- _WHAT YOU NEED TO DO_:
Where the records below show a line containing "(** ** Witnesses: a", start copying; end with the line containing "intros H. apply", and copy it too.

#### SUPPLIED RECORDS ####

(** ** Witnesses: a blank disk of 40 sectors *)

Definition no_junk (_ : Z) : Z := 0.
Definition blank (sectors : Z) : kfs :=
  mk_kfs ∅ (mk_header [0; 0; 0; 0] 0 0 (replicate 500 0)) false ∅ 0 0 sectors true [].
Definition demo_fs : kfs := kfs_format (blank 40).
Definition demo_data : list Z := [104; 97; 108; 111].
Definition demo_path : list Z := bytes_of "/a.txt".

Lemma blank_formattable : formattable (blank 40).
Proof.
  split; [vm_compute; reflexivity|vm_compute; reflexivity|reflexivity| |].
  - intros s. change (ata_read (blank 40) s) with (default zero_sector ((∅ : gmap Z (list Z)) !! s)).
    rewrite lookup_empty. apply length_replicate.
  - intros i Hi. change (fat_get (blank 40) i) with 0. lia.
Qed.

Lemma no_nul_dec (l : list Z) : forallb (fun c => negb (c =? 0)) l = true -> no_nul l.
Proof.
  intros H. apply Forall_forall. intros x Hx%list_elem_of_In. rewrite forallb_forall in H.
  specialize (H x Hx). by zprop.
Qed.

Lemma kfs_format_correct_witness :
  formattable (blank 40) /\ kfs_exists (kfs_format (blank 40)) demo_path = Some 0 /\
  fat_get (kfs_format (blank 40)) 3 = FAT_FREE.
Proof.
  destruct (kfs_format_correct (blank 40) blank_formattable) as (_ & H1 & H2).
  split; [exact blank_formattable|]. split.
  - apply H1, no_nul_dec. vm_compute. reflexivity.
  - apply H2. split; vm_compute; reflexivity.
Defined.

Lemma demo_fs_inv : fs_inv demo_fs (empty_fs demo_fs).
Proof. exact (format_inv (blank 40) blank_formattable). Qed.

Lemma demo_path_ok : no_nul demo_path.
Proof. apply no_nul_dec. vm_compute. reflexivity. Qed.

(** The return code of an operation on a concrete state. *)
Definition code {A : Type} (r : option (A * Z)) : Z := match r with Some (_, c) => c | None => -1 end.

####
#### SUPPLIED RECORDS ####

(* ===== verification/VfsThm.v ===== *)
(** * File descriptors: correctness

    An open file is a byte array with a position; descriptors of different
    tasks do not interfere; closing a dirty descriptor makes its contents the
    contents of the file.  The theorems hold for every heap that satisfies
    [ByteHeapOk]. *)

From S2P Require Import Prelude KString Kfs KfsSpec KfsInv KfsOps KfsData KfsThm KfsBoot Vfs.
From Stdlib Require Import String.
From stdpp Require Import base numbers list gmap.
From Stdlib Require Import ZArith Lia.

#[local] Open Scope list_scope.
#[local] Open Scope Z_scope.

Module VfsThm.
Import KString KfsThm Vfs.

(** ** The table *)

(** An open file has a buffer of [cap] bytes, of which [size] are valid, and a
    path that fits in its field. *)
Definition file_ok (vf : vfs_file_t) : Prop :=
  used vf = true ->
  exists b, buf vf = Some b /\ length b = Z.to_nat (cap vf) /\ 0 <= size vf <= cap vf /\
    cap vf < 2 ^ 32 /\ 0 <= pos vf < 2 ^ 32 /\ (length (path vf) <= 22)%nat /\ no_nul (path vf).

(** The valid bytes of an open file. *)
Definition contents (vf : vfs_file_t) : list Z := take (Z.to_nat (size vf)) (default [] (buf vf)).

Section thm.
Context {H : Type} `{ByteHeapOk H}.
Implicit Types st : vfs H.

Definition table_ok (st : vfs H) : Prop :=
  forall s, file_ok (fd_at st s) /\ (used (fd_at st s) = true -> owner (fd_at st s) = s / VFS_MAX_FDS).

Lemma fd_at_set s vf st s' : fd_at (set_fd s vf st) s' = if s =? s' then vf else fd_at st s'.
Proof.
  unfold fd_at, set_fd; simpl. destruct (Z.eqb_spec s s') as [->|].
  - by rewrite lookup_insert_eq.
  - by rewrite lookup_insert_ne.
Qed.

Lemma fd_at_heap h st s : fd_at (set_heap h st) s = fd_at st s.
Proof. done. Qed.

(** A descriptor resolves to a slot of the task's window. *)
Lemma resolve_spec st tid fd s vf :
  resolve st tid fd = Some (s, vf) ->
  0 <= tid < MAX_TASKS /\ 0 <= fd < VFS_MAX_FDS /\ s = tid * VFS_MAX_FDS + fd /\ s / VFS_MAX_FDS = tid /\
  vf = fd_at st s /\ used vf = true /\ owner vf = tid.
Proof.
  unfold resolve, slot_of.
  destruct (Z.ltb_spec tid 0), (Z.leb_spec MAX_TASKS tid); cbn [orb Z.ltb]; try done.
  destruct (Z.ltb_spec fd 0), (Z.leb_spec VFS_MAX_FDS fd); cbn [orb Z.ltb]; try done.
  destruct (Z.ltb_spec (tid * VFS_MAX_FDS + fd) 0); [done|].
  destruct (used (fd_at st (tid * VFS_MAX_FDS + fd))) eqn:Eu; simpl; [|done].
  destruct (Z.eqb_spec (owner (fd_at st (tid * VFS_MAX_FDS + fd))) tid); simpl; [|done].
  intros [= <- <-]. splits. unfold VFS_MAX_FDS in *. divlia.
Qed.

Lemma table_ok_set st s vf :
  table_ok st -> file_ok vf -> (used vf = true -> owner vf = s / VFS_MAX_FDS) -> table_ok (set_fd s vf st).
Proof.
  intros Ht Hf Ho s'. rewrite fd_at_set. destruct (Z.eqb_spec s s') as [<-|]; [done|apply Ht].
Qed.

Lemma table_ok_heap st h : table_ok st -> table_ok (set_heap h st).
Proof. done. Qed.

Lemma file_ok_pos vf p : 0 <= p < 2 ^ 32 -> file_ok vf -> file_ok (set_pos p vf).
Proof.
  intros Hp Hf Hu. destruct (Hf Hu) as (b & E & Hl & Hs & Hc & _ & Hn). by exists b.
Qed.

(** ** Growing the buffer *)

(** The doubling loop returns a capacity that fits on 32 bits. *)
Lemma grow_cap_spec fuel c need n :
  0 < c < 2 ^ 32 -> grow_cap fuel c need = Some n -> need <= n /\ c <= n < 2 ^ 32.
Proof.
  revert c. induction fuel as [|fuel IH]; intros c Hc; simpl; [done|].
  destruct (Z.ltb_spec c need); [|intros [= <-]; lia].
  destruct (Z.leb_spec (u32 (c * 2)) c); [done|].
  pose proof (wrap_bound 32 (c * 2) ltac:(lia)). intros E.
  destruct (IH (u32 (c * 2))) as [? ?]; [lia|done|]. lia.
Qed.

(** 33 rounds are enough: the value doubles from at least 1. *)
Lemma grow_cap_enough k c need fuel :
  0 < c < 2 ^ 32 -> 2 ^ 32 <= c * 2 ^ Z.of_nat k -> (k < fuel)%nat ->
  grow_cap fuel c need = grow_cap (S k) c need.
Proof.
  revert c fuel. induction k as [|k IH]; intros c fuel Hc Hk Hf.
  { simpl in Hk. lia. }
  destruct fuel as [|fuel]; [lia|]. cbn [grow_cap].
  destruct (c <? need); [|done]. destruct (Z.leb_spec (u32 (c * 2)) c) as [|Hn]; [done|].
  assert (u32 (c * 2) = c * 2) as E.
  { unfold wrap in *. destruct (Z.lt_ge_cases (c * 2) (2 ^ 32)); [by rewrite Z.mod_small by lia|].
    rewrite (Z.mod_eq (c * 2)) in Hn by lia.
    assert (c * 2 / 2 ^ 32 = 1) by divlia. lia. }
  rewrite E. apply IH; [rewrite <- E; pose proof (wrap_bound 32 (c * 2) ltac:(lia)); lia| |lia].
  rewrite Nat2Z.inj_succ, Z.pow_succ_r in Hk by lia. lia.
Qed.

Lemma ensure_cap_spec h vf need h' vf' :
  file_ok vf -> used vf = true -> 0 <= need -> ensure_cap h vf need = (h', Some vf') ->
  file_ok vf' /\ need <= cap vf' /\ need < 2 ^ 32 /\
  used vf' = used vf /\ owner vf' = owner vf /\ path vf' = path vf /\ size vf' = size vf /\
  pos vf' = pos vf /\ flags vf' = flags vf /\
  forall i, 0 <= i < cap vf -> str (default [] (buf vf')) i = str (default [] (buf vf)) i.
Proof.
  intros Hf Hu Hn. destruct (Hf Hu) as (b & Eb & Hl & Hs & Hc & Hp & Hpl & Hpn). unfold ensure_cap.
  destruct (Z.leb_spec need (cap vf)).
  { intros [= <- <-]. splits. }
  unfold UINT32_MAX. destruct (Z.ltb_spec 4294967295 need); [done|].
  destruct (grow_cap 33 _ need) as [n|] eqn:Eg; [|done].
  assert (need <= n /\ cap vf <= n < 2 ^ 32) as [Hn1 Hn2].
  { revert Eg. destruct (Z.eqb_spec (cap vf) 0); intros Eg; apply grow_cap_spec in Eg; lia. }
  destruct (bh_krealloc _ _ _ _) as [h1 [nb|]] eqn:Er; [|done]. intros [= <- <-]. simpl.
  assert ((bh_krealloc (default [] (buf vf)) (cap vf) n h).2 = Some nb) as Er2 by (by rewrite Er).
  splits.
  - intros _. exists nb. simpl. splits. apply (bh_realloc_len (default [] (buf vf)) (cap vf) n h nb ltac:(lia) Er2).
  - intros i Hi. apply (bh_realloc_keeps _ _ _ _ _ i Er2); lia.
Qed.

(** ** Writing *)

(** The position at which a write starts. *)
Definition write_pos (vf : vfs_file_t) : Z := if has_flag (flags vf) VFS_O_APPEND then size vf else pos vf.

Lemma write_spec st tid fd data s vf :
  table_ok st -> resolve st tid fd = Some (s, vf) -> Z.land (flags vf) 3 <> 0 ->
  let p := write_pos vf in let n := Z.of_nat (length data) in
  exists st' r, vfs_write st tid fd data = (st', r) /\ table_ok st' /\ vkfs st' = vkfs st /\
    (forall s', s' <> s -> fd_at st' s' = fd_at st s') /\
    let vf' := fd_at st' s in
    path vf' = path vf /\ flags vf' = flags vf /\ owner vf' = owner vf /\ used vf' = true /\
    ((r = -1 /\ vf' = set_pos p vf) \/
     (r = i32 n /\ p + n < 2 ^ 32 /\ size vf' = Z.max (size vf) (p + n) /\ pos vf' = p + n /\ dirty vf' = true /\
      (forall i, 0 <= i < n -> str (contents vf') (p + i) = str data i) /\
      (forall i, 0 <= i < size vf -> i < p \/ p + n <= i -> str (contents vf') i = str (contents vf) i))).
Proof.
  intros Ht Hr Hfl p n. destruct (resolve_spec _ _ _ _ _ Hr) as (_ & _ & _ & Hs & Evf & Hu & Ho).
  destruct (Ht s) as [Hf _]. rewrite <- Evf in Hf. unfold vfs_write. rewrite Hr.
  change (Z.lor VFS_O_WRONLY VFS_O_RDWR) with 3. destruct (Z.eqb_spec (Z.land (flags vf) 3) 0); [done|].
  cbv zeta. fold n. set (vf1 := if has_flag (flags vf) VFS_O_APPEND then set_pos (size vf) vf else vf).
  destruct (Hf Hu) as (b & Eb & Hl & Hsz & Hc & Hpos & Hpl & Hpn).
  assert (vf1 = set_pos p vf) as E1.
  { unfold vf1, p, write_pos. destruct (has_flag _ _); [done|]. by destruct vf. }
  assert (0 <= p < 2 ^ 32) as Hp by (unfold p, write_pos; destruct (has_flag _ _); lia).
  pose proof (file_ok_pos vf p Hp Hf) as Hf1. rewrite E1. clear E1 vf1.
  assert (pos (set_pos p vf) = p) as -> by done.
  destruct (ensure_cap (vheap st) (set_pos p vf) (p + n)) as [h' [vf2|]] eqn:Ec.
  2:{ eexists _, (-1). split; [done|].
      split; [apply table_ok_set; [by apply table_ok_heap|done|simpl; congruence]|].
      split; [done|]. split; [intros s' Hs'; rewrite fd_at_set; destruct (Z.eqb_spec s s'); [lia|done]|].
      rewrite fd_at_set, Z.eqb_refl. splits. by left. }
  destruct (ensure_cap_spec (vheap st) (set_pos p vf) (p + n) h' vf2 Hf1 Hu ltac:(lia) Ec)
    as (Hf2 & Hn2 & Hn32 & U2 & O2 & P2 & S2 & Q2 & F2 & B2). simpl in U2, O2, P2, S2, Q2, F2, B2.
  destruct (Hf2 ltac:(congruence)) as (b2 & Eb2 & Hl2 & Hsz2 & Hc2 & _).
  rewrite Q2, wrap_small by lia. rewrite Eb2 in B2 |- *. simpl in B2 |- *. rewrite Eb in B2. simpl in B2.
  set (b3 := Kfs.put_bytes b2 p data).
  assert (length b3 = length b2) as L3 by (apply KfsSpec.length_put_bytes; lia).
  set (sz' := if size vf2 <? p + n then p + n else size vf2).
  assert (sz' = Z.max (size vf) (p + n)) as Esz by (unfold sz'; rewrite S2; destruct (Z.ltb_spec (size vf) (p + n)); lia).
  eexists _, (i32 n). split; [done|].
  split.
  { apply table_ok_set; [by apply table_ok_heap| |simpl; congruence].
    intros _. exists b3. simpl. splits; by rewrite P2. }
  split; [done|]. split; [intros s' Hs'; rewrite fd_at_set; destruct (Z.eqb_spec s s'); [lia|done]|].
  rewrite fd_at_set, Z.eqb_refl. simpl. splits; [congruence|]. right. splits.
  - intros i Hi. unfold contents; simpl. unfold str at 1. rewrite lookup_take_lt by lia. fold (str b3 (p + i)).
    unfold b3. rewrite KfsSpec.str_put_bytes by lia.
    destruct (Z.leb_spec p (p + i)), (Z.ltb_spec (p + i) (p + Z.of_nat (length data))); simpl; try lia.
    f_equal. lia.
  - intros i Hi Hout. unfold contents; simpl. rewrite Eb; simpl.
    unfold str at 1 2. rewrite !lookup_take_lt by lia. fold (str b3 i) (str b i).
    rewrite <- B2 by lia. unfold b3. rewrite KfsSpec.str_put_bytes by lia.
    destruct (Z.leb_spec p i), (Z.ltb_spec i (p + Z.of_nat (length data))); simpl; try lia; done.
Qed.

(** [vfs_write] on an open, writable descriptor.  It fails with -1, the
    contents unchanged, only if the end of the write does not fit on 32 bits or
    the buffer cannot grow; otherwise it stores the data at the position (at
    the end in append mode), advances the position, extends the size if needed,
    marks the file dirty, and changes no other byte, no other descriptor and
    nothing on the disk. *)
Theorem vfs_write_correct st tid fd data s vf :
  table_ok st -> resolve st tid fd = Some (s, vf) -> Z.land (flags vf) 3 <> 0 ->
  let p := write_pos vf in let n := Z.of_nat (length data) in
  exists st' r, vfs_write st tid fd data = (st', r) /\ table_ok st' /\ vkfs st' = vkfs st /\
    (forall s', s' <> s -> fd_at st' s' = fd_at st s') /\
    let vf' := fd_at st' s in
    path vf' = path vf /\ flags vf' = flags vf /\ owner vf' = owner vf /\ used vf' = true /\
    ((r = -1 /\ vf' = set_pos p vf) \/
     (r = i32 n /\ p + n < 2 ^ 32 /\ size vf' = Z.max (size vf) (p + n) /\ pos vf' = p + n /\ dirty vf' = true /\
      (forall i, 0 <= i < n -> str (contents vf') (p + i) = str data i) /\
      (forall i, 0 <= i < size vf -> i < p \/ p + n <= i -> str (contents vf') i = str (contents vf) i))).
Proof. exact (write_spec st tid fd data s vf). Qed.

####

- _TASK SOLUTION_:
(** ** Witnesses: a blank disk of 40 sectors *)

Definition no_junk (_ : Z) : Z := 0.
Definition blank (sectors : Z) : kfs :=
  mk_kfs ∅ (mk_header [0; 0; 0; 0] 0 0 (replicate 500 0)) false ∅ 0 0 sectors true [].
Definition demo_fs : kfs := kfs_format (blank 40).
Definition demo_data : list Z := [104; 97; 108; 111].
Definition demo_path : list Z := bytes_of "/a.txt".

Lemma blank_formattable : formattable (blank 40).
Proof.
  split; [vm_compute; reflexivity|vm_compute; reflexivity|reflexivity| |].
  - intros s. change (ata_read (blank 40) s) with (default zero_sector ((∅ : gmap Z (list Z)) !! s)).
    rewrite lookup_empty. apply length_replicate.
  - intros i Hi. change (fat_get (blank 40) i) with 0. lia.
Qed.

Lemma no_nul_dec (l : list Z) : forallb (fun c => negb (c =? 0)) l = true -> no_nul l.
Proof.
  intros H. apply Forall_forall. intros x Hx%list_elem_of_In. rewrite forallb_forall in H.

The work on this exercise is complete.